**EXERCISE INSTRUCTIONS**
Using the material below, print the line that contains "- intros idx q Hh.", the line that contains "- intros i j q1 q2 H1", and every line in between, exactly and nothing else.

**DATA FOR ANALYSIS**
====
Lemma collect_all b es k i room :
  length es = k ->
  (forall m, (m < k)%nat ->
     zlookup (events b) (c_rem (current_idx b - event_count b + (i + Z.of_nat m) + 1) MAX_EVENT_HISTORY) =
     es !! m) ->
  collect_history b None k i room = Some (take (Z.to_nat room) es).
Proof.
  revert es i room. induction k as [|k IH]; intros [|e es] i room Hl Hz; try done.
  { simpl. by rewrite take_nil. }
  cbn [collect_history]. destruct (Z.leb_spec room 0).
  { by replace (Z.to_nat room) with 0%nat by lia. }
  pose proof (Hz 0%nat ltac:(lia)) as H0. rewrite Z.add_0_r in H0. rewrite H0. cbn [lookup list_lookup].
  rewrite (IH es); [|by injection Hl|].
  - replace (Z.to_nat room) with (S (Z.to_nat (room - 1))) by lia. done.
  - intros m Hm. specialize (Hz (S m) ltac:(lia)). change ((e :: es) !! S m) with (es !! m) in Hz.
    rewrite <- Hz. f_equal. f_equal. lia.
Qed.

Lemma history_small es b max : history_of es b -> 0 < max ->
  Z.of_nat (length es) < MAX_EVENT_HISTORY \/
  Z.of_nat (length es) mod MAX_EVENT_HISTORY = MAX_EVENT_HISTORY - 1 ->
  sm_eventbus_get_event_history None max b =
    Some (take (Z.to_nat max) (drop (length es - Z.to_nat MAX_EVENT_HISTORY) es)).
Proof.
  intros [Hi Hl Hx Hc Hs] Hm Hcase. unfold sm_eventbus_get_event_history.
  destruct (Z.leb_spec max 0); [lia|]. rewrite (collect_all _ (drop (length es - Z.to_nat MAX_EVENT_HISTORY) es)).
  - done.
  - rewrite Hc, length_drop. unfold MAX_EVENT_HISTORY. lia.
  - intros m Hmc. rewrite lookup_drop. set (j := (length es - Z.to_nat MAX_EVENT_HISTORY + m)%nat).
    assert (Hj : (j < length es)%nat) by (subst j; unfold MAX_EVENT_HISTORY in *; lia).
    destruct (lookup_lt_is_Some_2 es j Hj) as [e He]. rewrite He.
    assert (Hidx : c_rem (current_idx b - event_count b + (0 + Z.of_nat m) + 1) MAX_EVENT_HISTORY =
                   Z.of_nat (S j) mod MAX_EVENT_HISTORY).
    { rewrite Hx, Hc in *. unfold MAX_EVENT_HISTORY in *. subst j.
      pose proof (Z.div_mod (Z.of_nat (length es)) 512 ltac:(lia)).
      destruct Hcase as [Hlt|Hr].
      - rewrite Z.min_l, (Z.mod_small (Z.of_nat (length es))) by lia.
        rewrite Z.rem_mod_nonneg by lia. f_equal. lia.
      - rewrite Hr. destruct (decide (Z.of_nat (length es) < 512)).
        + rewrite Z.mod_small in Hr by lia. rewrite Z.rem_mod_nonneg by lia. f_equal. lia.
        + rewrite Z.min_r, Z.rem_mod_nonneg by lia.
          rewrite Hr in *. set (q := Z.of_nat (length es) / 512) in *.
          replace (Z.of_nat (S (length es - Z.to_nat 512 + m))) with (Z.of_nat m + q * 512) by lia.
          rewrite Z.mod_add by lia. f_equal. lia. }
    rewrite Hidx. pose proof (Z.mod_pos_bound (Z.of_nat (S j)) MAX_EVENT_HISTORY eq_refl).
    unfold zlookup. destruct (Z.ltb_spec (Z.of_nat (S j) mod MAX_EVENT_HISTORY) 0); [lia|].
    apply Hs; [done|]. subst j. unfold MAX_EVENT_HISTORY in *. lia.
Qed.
====
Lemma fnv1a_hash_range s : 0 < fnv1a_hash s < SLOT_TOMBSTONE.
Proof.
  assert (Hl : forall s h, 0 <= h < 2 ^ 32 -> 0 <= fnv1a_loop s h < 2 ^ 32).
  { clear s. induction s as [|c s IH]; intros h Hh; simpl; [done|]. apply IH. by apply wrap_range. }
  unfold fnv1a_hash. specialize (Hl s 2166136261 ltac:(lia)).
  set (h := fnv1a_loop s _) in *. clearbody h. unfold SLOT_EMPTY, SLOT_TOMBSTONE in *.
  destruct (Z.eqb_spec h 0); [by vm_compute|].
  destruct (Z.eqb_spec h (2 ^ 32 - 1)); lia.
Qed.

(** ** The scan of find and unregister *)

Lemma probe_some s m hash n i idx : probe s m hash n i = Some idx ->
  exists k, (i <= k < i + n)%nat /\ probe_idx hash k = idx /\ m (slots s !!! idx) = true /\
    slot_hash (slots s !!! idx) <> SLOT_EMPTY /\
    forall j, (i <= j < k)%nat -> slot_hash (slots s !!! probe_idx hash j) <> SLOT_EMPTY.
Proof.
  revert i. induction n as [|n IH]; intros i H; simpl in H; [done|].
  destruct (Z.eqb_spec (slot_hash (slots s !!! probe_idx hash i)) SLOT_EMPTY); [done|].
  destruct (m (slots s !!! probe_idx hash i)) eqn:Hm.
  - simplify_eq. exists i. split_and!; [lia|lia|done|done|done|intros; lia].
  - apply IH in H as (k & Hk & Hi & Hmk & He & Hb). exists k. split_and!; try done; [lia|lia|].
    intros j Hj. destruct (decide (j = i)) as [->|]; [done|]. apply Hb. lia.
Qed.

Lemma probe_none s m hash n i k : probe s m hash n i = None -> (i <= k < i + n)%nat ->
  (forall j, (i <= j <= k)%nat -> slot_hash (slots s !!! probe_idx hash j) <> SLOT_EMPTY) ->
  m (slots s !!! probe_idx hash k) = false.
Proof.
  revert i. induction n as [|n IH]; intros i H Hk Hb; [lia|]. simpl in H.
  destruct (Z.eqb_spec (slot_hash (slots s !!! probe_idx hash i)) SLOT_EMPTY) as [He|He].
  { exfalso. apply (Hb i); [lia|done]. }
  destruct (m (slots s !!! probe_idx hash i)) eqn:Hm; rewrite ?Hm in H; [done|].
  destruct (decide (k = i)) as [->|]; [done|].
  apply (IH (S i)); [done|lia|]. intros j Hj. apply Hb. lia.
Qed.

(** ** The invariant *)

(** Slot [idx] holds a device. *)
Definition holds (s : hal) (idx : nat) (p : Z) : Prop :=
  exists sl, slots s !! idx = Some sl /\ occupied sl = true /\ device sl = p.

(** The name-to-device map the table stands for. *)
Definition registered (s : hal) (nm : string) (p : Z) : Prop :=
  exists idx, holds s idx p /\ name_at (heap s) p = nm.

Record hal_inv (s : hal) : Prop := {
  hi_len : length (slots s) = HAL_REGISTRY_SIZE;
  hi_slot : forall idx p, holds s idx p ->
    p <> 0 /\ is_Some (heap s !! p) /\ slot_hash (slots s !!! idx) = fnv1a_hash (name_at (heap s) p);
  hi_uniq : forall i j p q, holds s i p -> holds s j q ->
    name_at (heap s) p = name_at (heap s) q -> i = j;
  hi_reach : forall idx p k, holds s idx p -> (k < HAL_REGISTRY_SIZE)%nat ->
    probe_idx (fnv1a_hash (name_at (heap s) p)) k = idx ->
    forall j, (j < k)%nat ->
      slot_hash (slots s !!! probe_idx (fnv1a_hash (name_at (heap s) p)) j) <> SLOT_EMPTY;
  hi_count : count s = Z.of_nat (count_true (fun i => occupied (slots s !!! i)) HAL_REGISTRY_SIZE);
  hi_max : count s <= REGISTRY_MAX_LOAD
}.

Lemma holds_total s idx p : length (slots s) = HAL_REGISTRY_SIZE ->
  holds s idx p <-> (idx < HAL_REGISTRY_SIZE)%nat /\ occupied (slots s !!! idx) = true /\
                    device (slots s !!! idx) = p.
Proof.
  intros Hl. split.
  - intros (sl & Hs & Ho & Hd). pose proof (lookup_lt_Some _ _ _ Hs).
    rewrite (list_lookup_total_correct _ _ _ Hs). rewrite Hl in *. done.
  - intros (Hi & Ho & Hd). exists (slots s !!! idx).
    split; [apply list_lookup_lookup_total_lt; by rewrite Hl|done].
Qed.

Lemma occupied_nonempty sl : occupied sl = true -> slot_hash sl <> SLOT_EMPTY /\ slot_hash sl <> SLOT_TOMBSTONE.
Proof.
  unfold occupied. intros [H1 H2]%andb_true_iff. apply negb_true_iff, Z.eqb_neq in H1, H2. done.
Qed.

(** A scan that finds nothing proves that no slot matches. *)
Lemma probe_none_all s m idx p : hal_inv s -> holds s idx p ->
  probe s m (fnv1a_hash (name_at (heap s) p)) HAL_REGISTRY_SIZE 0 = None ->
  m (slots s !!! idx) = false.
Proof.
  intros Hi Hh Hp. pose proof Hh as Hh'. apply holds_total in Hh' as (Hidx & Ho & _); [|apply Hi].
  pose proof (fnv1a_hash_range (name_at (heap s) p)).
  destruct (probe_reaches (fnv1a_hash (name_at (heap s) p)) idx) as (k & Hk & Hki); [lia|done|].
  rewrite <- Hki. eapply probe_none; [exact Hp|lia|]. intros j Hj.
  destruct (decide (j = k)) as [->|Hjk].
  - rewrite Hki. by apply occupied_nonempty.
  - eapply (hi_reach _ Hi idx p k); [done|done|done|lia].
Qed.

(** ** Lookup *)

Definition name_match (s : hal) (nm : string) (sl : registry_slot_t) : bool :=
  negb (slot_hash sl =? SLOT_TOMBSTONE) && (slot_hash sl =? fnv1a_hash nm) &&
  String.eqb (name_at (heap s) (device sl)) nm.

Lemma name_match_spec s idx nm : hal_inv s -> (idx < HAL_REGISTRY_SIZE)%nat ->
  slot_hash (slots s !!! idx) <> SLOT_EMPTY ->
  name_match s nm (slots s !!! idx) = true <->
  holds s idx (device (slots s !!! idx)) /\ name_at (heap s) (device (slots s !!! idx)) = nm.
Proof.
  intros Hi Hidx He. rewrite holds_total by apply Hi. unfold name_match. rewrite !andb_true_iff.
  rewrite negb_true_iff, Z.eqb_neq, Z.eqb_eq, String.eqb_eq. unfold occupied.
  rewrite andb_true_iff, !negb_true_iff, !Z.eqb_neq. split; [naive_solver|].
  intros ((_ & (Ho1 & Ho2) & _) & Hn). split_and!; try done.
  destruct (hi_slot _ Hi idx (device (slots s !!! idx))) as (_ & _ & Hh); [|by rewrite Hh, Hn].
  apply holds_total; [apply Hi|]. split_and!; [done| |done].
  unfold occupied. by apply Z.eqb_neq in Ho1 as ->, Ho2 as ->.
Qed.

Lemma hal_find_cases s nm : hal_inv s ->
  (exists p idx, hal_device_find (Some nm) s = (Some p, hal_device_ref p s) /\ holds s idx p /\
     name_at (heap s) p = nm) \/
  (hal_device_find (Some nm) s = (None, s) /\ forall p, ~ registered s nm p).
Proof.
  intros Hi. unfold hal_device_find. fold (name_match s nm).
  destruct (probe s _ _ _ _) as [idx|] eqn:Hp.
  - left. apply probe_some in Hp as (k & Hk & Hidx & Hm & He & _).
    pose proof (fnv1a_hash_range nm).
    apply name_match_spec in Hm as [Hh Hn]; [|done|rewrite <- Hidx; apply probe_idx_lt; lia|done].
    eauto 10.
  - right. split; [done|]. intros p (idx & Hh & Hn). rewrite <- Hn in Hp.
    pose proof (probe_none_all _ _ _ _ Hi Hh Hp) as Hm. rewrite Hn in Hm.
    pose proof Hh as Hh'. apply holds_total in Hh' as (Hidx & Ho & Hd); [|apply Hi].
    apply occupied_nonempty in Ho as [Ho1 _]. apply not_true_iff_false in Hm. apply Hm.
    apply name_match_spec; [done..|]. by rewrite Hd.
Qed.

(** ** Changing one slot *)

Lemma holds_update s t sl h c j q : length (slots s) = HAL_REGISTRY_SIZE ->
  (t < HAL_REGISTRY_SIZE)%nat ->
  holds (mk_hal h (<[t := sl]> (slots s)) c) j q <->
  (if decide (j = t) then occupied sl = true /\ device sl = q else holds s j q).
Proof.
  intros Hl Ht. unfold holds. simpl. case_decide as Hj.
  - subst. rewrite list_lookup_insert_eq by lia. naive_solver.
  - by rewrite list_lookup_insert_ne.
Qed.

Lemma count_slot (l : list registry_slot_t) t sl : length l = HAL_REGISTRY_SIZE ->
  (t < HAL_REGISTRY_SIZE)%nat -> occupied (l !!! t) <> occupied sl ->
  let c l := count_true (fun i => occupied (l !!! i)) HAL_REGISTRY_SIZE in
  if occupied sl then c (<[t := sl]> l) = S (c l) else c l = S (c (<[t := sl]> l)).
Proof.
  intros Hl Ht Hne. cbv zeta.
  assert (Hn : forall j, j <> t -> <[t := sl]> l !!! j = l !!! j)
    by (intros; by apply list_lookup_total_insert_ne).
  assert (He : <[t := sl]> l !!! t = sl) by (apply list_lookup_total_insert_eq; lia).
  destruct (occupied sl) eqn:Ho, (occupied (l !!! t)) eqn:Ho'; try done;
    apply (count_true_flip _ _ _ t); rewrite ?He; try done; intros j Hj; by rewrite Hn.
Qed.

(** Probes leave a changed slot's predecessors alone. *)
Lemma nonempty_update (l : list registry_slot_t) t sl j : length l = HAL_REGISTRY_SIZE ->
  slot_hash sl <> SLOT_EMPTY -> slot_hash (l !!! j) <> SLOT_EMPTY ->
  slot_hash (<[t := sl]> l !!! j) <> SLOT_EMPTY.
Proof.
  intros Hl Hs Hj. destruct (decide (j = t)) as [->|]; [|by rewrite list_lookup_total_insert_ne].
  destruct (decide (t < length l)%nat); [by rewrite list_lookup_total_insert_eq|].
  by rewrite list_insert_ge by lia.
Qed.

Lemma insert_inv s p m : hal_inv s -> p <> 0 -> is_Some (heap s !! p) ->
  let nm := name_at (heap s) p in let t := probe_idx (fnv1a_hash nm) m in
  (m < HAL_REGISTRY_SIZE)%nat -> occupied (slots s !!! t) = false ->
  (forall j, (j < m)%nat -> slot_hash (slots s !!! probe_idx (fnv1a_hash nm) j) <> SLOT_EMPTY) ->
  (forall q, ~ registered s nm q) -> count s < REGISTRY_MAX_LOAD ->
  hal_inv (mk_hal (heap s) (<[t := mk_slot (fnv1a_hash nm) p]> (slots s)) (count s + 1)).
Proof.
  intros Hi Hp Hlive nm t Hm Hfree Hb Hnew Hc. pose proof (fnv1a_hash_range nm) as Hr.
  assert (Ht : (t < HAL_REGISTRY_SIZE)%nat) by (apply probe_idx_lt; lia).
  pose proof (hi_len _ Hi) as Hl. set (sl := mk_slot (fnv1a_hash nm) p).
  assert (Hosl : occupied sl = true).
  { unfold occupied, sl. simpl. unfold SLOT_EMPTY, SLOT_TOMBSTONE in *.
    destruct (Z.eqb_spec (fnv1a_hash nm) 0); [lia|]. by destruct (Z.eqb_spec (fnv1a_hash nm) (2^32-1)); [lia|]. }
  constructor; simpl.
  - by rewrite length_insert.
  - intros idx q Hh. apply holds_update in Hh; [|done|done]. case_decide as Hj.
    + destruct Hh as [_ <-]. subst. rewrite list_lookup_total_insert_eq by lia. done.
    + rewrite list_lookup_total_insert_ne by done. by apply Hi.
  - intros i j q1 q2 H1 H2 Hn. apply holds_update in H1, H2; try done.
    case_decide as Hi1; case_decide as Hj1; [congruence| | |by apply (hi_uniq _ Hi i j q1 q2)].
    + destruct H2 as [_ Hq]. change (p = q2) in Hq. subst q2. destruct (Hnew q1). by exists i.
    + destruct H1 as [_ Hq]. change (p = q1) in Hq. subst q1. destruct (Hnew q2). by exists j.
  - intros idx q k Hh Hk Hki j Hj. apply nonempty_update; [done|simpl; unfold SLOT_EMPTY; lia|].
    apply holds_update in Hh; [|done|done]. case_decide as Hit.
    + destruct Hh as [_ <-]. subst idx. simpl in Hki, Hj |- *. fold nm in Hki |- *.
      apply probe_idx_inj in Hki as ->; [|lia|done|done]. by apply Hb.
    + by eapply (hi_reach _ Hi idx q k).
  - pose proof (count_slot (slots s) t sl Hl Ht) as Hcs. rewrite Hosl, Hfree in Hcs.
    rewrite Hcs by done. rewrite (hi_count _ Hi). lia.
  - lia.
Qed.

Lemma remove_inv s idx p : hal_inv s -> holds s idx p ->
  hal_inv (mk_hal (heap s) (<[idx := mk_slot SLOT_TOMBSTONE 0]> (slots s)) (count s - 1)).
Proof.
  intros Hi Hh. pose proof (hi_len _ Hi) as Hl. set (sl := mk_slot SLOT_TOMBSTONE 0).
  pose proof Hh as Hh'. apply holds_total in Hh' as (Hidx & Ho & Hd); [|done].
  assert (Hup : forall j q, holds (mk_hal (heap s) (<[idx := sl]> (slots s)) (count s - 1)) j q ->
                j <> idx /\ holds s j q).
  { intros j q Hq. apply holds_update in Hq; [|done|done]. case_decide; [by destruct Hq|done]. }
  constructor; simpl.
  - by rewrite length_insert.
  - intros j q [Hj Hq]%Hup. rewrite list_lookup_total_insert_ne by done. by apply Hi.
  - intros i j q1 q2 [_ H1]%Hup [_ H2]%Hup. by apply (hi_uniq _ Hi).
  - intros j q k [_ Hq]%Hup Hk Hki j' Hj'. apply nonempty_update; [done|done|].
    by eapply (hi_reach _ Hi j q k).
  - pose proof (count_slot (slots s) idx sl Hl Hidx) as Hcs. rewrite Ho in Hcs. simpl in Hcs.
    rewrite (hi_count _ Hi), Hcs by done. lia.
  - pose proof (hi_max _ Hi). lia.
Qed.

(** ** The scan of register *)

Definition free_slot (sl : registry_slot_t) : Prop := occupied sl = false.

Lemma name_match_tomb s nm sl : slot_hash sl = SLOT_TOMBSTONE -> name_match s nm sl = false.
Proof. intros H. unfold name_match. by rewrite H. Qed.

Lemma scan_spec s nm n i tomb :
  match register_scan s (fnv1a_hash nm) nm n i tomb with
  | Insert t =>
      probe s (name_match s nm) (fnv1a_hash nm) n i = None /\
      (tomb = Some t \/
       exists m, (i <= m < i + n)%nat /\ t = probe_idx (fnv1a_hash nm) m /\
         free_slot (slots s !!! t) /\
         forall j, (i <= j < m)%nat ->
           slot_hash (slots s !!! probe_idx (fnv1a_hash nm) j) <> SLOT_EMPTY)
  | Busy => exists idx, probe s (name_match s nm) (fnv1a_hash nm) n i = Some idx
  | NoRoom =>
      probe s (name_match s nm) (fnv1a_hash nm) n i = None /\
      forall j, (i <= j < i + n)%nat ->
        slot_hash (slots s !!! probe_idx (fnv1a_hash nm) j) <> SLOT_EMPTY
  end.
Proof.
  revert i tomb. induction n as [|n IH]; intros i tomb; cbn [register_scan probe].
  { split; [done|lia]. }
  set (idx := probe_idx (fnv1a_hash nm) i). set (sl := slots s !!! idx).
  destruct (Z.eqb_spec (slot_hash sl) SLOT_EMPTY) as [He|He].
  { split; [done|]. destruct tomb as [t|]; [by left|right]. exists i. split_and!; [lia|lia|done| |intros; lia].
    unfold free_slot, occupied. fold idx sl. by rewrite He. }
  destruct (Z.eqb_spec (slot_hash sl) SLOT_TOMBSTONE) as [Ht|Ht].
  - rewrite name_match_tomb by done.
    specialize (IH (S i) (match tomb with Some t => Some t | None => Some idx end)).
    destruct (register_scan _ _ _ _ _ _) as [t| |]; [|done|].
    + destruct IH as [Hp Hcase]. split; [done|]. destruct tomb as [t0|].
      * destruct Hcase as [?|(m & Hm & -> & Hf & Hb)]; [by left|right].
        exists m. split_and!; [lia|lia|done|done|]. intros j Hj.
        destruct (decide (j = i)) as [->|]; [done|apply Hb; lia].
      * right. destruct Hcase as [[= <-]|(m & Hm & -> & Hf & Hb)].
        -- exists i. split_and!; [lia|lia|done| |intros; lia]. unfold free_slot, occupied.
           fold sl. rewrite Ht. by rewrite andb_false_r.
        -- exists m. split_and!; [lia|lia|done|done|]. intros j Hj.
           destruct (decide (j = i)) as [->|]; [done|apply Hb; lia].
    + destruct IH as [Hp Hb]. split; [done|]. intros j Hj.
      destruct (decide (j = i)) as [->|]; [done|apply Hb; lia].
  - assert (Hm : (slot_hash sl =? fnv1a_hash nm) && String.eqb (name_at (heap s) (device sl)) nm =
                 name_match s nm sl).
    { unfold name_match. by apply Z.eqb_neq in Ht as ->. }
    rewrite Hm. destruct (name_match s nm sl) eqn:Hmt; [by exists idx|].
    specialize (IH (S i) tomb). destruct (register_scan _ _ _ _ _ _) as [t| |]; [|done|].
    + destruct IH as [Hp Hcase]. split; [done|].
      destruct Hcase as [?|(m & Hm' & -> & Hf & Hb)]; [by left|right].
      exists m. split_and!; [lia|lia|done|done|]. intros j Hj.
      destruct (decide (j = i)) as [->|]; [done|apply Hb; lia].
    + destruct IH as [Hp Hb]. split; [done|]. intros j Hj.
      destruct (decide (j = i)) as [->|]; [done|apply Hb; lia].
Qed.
====
**ANSWER AREA**
  - intros idx q Hh. apply holds_update in Hh; [|done|done]. case_decide as Hj.
    + destruct Hh as [_ <-]. subst. rewrite list_lookup_total_insert_eq by lia. done.
    + rewrite list_lookup_total_insert_ne by done. by apply Hi.
  - intros i j q1 q2 H1 H2 Hn. apply holds_update in H1, H2; try done.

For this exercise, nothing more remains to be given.